Perhaps our own high-yield bond holdings will be among those that are discarded. Let’s walk through an example of a high-yield bond holding. Era Group Inc. is a helicopter flight services company that ferries offshore oil and gas workers to-and-from offshore platforms primarily in the Gulf of Mexico. We bought the bonds in the fourth quarter of 2016 in the EdgePoint Global Growth & Income Portfolio and EdgePoint Canadian Growth & Income Portfolio when anything related to oil and gas – particularly offshore oil and gas – was being rejected by the market, much like the situation is today. Our view was that Era’s prudent and efficient management team could manage the downturn without any uptick in activity (demand improvement). At the time, Era’s 7.75% bonds due in 2022 were trading at a price of 96 to yield 9.0%.
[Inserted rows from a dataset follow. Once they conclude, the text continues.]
(** A model directory with a map of its own and no alias file; writing
    succeeds. *)
Definition model_env : VadEnv :=
  {| base :=
       {| PROJECT_ROOT := "/srv";
          get_negative_config_paths := fun _ => None;
          get_negative_valence_threshold := 0.4;
          path_exists := fun _ => false;
          read_json := fun _ => Raises RuntimeError;
          _load_mapping_from_json := fun _ =>
            Returns [("joy", (0.9, 0.6, 0.7)%Q); ("sadness", (0.1, 0.4, 0.3)%Q)] |};
     get_vad_config_paths := fun dir =>
       {| vad_map := Some (path_join dir "vad_map.json");
          vad_alias := None;
          vad_unknown := path_join dir "unknown_labels.json" |};
     write_unknown := fun _ _ => Returns tt |}.

Example init_vad_mapper_writes_unknown :
  let o := init_vad_mapper model_env "/models/emo" (Some ["Joy"; "fear"; "awe"; "fear"])
             initial_globals in
  written o = Some ("/models/emo/unknown_labels.json", ["awe"; "fear"]) /\
  raised o = None /\
  unknown_labels_count (_vad_status (state (globals o))) = 2%nat.
Proof. vm_compute. repeat split. Qed.

(** *** [get_vad_status] *)

(** The file at [p] holds what [init_vad_mapper] writes for [unknowns]. *)
Definition holds_unknown (env : Env) (p : string) (unknowns : list string) : Prop :=
  p <> "" /\ path_exists env p = true /\
  exists text items text',
    read_json env p = Returns (JDict text items) /\
    dict_lookup "unknown_labels" items = Some (JList text' (map JStr unknowns)).

Lemma unknown_from_file_read (env : Env) (s : VadStatus) (p : string)
    (unknowns : list string) :
  unknown_labels_path s = Some p -> holds_unknown env p unknowns ->
  unknown_from_file env s = Some unknowns.
Proof.
  intros Hp (Hne & Hex & text & items & text' & Hread & Hlook).
  unfold unknown_from_file. rewrite Hp, Hex, Hread.
  assert (E : String.eqb p "" = false) by now apply String.eqb_neq.
  rewrite E. cbn [negb andb]. unfold dict_get. rewrite Hlook. cbn [default from_option id].
  f_equal. clear. induction unknowns as [|u us IH]; [reflexivity|].
  cbn [map py_str]. now rewrite IH.
Qed.

(** X16.  [get_vad_status] returns the status it leaves in the globals.  It
    raises only when the default mapper cannot be loaded, and then changes
    nothing.  Otherwise a mapper is in place, and of the status only the
    unknown labels and their number can have changed, the number being the
    length of the list; with no file of unknown labels on record the status
    is the one before.  When the file on record holds what
    [init_vad_mapper] wrote for a list of labels, that list is what the
    status shows. *)
Theorem get_vad_status_snapshot (env : Env) (g : Globals) :
  let r := get_vad_status env g in
  (forall e, r.2 = Raises e ->
     r.1 = g /\ _ensure_default_mapper env (state g) = Raises e) /\
  (forall s, r.2 = Returns s ->
     let st' := state r.1 in
     let s0 := _vad_status (state g) in
     _vad_status st' = s /\
     _last_emotion_dir r.1 = _last_emotion_dir g /\
     _vad_mapper st' <> None /\
     negative_side st' = negative_side (state g) /\
     (Analysis.emotion_model_dir s, map_path s, alias_path s, unknown_labels_path s) =
     (Analysis.emotion_model_dir s0, map_path s0, alias_path s0, unknown_labels_path s0) /\
     (unknown_labels_count s0 = length (Analysis.unknown_labels s0) ->
      unknown_labels_count s = length (Analysis.unknown_labels s)) /\
     (unknown_labels_path s0 = None -> s = s0) /\
     (forall p unknowns,
        unknown_labels_path s0 = Some p -> holds_unknown env p unknowns ->
        Analysis.unknown_labels s = unknowns)).
Proof.
  cbv zeta. unfold get_vad_status.
  destruct (ensure_mapper env (state g)) as [st1|e] eqn:He; cbn [fst snd].
  - split; [discriminate|]. intros s [= <-].
    destruct (ensure_mapper_frame env (state g) st1 He) as (Hn & Hs & [m Hm] & _).
    destruct (unknown_from_file env (_vad_status st1)) as [u|] eqn:Hu;
      cbn [with_state state _last_emotion_dir].
    + split; [reflexivity|]. split; [reflexivity|].
      split; [cbn; congruence|].
      split; [unfold negative_side; cbn; now rewrite Hn, Hs|].
      split; [cbn; now rewrite Hs|].
      split; [reflexivity|]. split.
      * intros Hnone. unfold unknown_from_file in Hu.
        rewrite Hs, Hnone in Hu. discriminate.
      * intros p unknowns Hp Hholds. rewrite <- Hs in Hp.
        rewrite (unknown_from_file_read env _ p unknowns Hp Hholds) in Hu.
        injection Hu as <-. reflexivity.
    + split; [reflexivity|]. split; [reflexivity|].
      split; [congruence|].
      split; [unfold negative_side; now rewrite Hn, Hs|].
      split; [now rewrite Hs|].
      split; [now rewrite Hs|]. split; [now rewrite Hs|].
      intros p unknowns Hp Hholds. rewrite <- Hs in Hp.
      rewrite (unknown_from_file_read env _ p unknowns Hp Hholds) in Hu.
      discriminate.
  - split; [|discriminate]. intros e' [= <-]. split; [reflexivity|].
    unfold ensure_mapper in He. now destruct (_vad_mapper (state g)).
Qed.

(** The file written by [init_vad_mapper] read back by [get_vad_status]. *)
Definition written_env : Env :=
  {| PROJECT_ROOT := "/srv";
     get_negative_config_paths := fun _ => None;
     get_negative_valence_threshold := 0.4;
     path_exists := fun p => String.eqb p "/models/emo/unknown_labels.json";
     read_json := fun _ =>
       Returns (JDict "{...}" [("unknown_labels", JList "[...]" [JStr "awe"; JStr "fear"])]);
     _load_mapping_from_json := fun _ => Raises RuntimeError |}.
Bouncing along the bottom of the oil and gas cycle, over the past two years Era has continued to generate cash from operations and sell non-core assets. This has allowed the company to dramatically improve its financial position by paying down debt and stockpiling cash, as shown below (adjusted for one more asset sale in the first quarter of 2019). The value of Era’s net outstanding debt as a percent of the value of the helicopters that it owns has improved from 30% when we first bought the bonds to just 12% at the end of 2018. This means we think the helicopters are worth eight times the value of the bonds we own, adjusted for cash. But the market still doesn’t like oil and gas, so even today the bonds trade just above 99 to yield 8.0% to maturity.
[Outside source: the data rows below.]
(** * @skapxd/result: the [Result] helpers and [trySafe]

    A shallow embedding of [src/result/index.ts] and of the two versions of
    [src/try-safe/index.ts] (the exported one and the earlier one that
    normalises raised values into [Error] instances).

    The TypeScript code allocates object literals, compares nothing by
    identity itself, but hands the caller back the very references it was
    given; [trySafe] also chains two reactions on a promise.  The model
    therefore keeps an explicit heap of objects addressed by location, and
    the micro-task queue of the promise machinery:

    - a JavaScript value is a primitive or a reference into the heap;
    - a computation is a state transformer that ends normally or abruptly
      (a [throw]), written in a small state-and-exception monad;
    - [then]/[catch] register reactions on a promise or enqueue a job, and
      the event loop runs the queued jobs one at a time.

    Numbers are restricted to integers, symbols and bigints are left out, and
    only own data properties of plain objects are modelled (no prototypes
    of the program, getters or proxies).  The functions of the program other
    than the callbacks of [trySafe] have no body in the model: where the
    language would call one (a [toString] method during [String(e)]), the
    computation is marked as leaving the model instead of being given a
    made-up result. *)

From Stdlib Require Import ZArith String DecimalString.
From stdpp Require Import base list strings relations.

Open Scope string_scope.

(** ** Values and objects *)

(** Locations are indices into the heap. *)
Abbreviation loc := nat.

Inductive val : Type :=
| VUndefined
| VNull
| VBool (b : bool)
| VNumber (n : Z)
| VString (s : string)
| VRef (l : loc).

(** The functions that the promise machinery may have to call back.  The
    closures of the program are defunctionalised: each constructor stands for
    one arrow function of the source (or for one of the two default reactions
    that [then] installs when a callback is missing). *)
Inductive handler : Type :=
| HIdentity            (* default onFulfilled: x => x *)
| HThrower             (* default onRejected: e => { throw e } *)
| HWrapOk              (* (value) => ({ ok: true, value }) *)
| HWrapErr             (* (error) => ({ ok: false, error }) *)
| HWrapErrNormalized.  (* (e) => ({ ok: false,
                                    error: e instanceof Error ? e : new Error(String(e)) }) *)

(** A promise reaction: the callback and the derived promise it settles. *)
Record reaction : Type := Reaction { handler_of : handler; capability : loc }.

Inductive pstate : Type :=
| Pending (fulfillReactions rejectReactions : list reaction)
| Fulfilled (v : val)
| Rejected (r : val).

Inductive object : Type :=
| OPlain (props : list (string * val))   (* object literal *)
| OFunction                              (* a callable, body not modelled *)
| OError (message : string)              (* instance of Error *)
| OPromise (st : pstate).                (* instance of Promise *)

Record job : Type := Job { job_reaction : reaction; job_argument : val }.

Record state : Type := State { heap : list object; queue : list job }.

#[global] Instance val_eq_dec : EqDecision val.
Proof. solve_decision. Defined.
#[global] Instance handler_eq_dec : EqDecision handler.
Proof. solve_decision. Defined.
#[global] Instance reaction_eq_dec : EqDecision reaction.
Proof. solve_decision. Defined.
#[global] Instance job_eq_dec : EqDecision job.
Proof. solve_decision. Defined.

(** ** Computations: state passing with abrupt completion *)

Inductive completion (A : Type) : Type :=
| Normal (a : A)
| Throw (e : val).
Arguments Normal {A} a.
Arguments Throw {A} e.

Definition M (A : Type) : Type := state → completion A * state.

Definition ret {A} (a : A) : M A := λ s, (Normal a, s).

Definition bind {A B} (m : M A) (k : A → M B) : M B :=
  λ s, match m s with
       | (Normal a, s') => k a s'
       | (Throw e, s') => (Throw e, s')
       end.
|Era Group Inc. (In US$ millions)||2016||Q1 2017||Q2 2017||Q3 2017||Q4 2017||2017||Q1 2018||Q2 2018||Q3 2018||Q4 2018||2018|
In our hypothetical example, if the downgraded AT&T caused our fellow bondholders in Era Group’s 7.75% bonds due in 2022 to discard their helicopter holding in favour of the telecommunications giant, we would gladly relieve them of their burden, although we might try to pay a price closer to our original 96. If our fellow bondholder happens to be an index fund that must trim its Era bond holding in favour of AT&T, we’ll be sure to bid with an even bigger discount.
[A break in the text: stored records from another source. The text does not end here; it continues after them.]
(** A filtered line carries the bound hints of the filter. *)
Definition hinted (f : FilteredLine) : Prop :=
  min_loc f = fl_wavelength f - 2 * sigma f /\
  max_loc f = fl_wavelength f + 2 * sigma f /\
  min_sd f = 2.0 /\
  max_sd f = 1.5 * sigma f.

(** The contract of [find_peaks]: its answers index the array it was given. *)
Definition indexes_its_input (find_peaks : list Q -> Q -> list nat) : Prop :=
  forall flux prominence p,
    In p (find_peaks flux prominence) -> (p < List.length flux)%nat.

(** Every catalog entry gives a wavelength list that is not empty. *)
Definition has_wavelengths (items : Catalog) : bool :=
  forallb (fun item => match wavelength (snd item) with
                       | [] => false
                       | _ :: _ => true
                       end) items.

(** The matched line [m] was read off the spectrum for the catalog item
    [item]: it carries the item's name and rest wavelength, its observed
    wavelength and peak flux are one sample of the spectrum, within [window]
    of the rest wavelength, and [peak_idx] points at that wavelength. *)
Definition detected (x y : list Q) (window : Q) (item : string * CatalogEntry)
    (m : MatchedLine) : Prop :=
  line m = fst item /\
  (exists others, wavelength (snd item) = Some (restframe_wavelength m) :: others) /\
  restframe_wavelength m - window <= observed_wavelength m /\
  observed_wavelength m <= restframe_wavelength m + window /\
  In (observed_wavelength m, peak_flux m) (combine x y) /\
  exists u, nth_error x (peak_idx m) = Some u /\ u == observed_wavelength m.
It’s almost certain that the incredibly low interest rates we’ve experienced over the past several years will, at some point, impact markets in ways we cannot foresee. Today, one of the most glaring distortions in credit markets has been the rapid expansion of BBB-rated corporate debt, matched only by the equally glaring leverage ratios that characterize BBB-rated issuers. In the next economic downturn, as corporate profitability falls, the magnitude of low-rated investment-grade debt that might experience a downgrade will almost certainly have an impact on corporate bond prices. But any pricing distortions caused by investment mandate constraints that create forced sellers, or by other technical factors unrelated to company fundamentals, present nothing but an opportunity that we’ll gladly explore for our Portfolios.